Waitgroups in Standard ML

(* This is the function we'll run in every thread. *)
fun worker id =
    let
        val _ = print ("Worker " ^ Int.toString id ^ " starting\n")
        (* Sleep to simulate an expensive task. *)
        val _ = OS.Process.sleep (Time.fromSeconds 1)
        val _ = print ("Worker " ^ Int.toString id ^ " done\n")
    in
        ()
    end

(* Main function *)
fun main () =
    let
        (* This list will hold our threads *)
        val threads = ref []
        
        (* Launch several threads *)
        val _ = List.tabulate (5, fn i =>
            let
                val t = Thread.create (fn () => worker (i+1))
            in
                threads := t :: !threads
            end)
        
        (* Wait for all threads to finish *)
        val _ = List.app Thread.join (!threads)
    in
        ()
    end

(* Run the main function *)
val _ = main ()

This Standard ML code demonstrates a similar concept to the original Go code, using threads instead of goroutines. Here’s an explanation of the key parts:

  1. The worker function is defined to simulate some work. It prints a message when starting and finishing, with a 1-second sleep in between.

  2. In the main function, we create a list to hold our threads.

  3. We use List.tabulate to create 5 threads, each running the worker function with a unique ID.

  4. Each thread is added to our list of threads.
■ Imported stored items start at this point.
Lemma rings_promote self l1 i l2 F :
  rings self (l1 ++ i :: l2) F -> 0 <= i < zlen (slots self) ->
  exists self', list_promote self Order (Slot i) = Some self' /\ same_data self self' /\ rings self' (i :: l1 ++ l2) F.
Proof.
  intros HR Hi. pose proof HR as [HO HF Hnd]. unfold list_promote. unfold ring in HO.
  destruct (linked_first _ _ _ _ HO) as (q & Hq & _ & _).
  unfold nx in Hq. cbn [get_link mbind option_bind] in *. injection Hq as Hq. case_decide as E.
  - exists self. split_and!; try done. destruct l1 as [|x l1]; [done|]. exfalso.
    cbn in HO. destruct HO as [[= Hx] _]. rewrite E in Hx. injection Hx as ->.
    cbn in Hnd. apply NoDup_cons in Hnd as [Hnd _]. set_solver.
  - destruct (rings_unlink_order self l1 i l2 F HR) as (s1 & -> & Hd1 & HR1). cbn [mbind option_bind].
    destruct (rings_push_order s1 i (l1 ++ l2) F HR1) as (s2 & -> & Hd2 & HR2).
    + rewrite <-app_assoc in *. rewrite <-app_comm_cons, <-Permutation_middle in Hnd. by apply NoDup_cons in Hnd as [? _].
    + by rewrite (same_data_length _ _ Hd1).
    + exists s2. split_and!; try done. by etrans.
Qed.

(** Where the list starts and ends, and the steps between. *)
Lemma rings_first self O F : rings self O F -> next (lru_order self) = default Order (head (Slot <$> O)).
Proof. intros [HO _ _]. destruct O as [|i O]; destruct HO as [[= H] _]; done. Qed.

Lemma rings_last self O F : rings self O F -> prev (lru_order self) = default Order (last (Slot <$> O)).
Proof.
  intros [HO _ _]. unfold ring in HO. induction O as [|i O _] using rev_ind.
  - destruct HO as [_ [= H]]. done.
  - rewrite fmap_app in *. cbn in HO |- *. apply linked_app in HO as [_ [_ [= H]]]. rewrite H.
    by rewrite last_snoc.
Qed.

Lemma rings_slot self l1 i l2 F e :
  rings self (l1 ++ i :: l2) F -> aget (slots self) i = Some e ->
  next (link e) = default Order (head (Slot <$> l2)) /\ prev (link e) = default Order (last (Slot <$> l1)).
Proof.
  intros [HO _ _] He. unfold ring in HO. rewrite fmap_app, fmap_cons in HO. apply linked_app in HO as [H1 H2].
  assert (nx self (Slot i) = Some (next (link e))) as Hn by (unfold nx; cbn; by rewrite He).
  assert (pv self (Slot i) = Some (prev (link e))) as Hp by (unfold pv; cbn; by rewrite He).
  split.
  - destruct l2 as [|j l2]; cbn [linked fmap list_fmap] in H2; destruct H2 as [H2 _]; cbn; congruence.
  - induction l1 as [|j l1 _] using rev_ind.
    + destruct H1 as [_ H1]. cbn. congruence.
    + rewrite fmap_app in H1. apply linked_app in H1 as [_ [_ H1]].
      rewrite fmap_app. cbn. rewrite last_snoc. cbn. congruence.
Qed.
End lists.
  5. After creating all threads, we use List.app Thread.join to wait for all threads to finish.

  6. Finally, we call the main function to run our program.

Note that Standard ML doesn’t have a direct equivalent to Go’s WaitGroup. Instead, we’re manually keeping track of our threads and joining them at the end. Also, Standard ML’s concurrency model is different from Go’s, so this example uses threads which are more similar to traditional operating system threads.

When you run this program, you’ll see output similar to this:

$ sml threadgroups.sml
Worker 1 starting
Worker 2 starting
Worker 3 starting
Worker 4 starting
Worker 5 starting
Worker 1 done
Worker 2 done
Worker 3 done
Worker 4 done
Worker 5 done

The order of workers starting up and finishing is likely to be different for each invocation, just like in the original example.

Note that error handling in this Standard ML version is implicit. If any exceptions occur in the threads, they will be propagated when the thread is joined. For more advanced error handling, you might need to implement your own error propagation mechanism.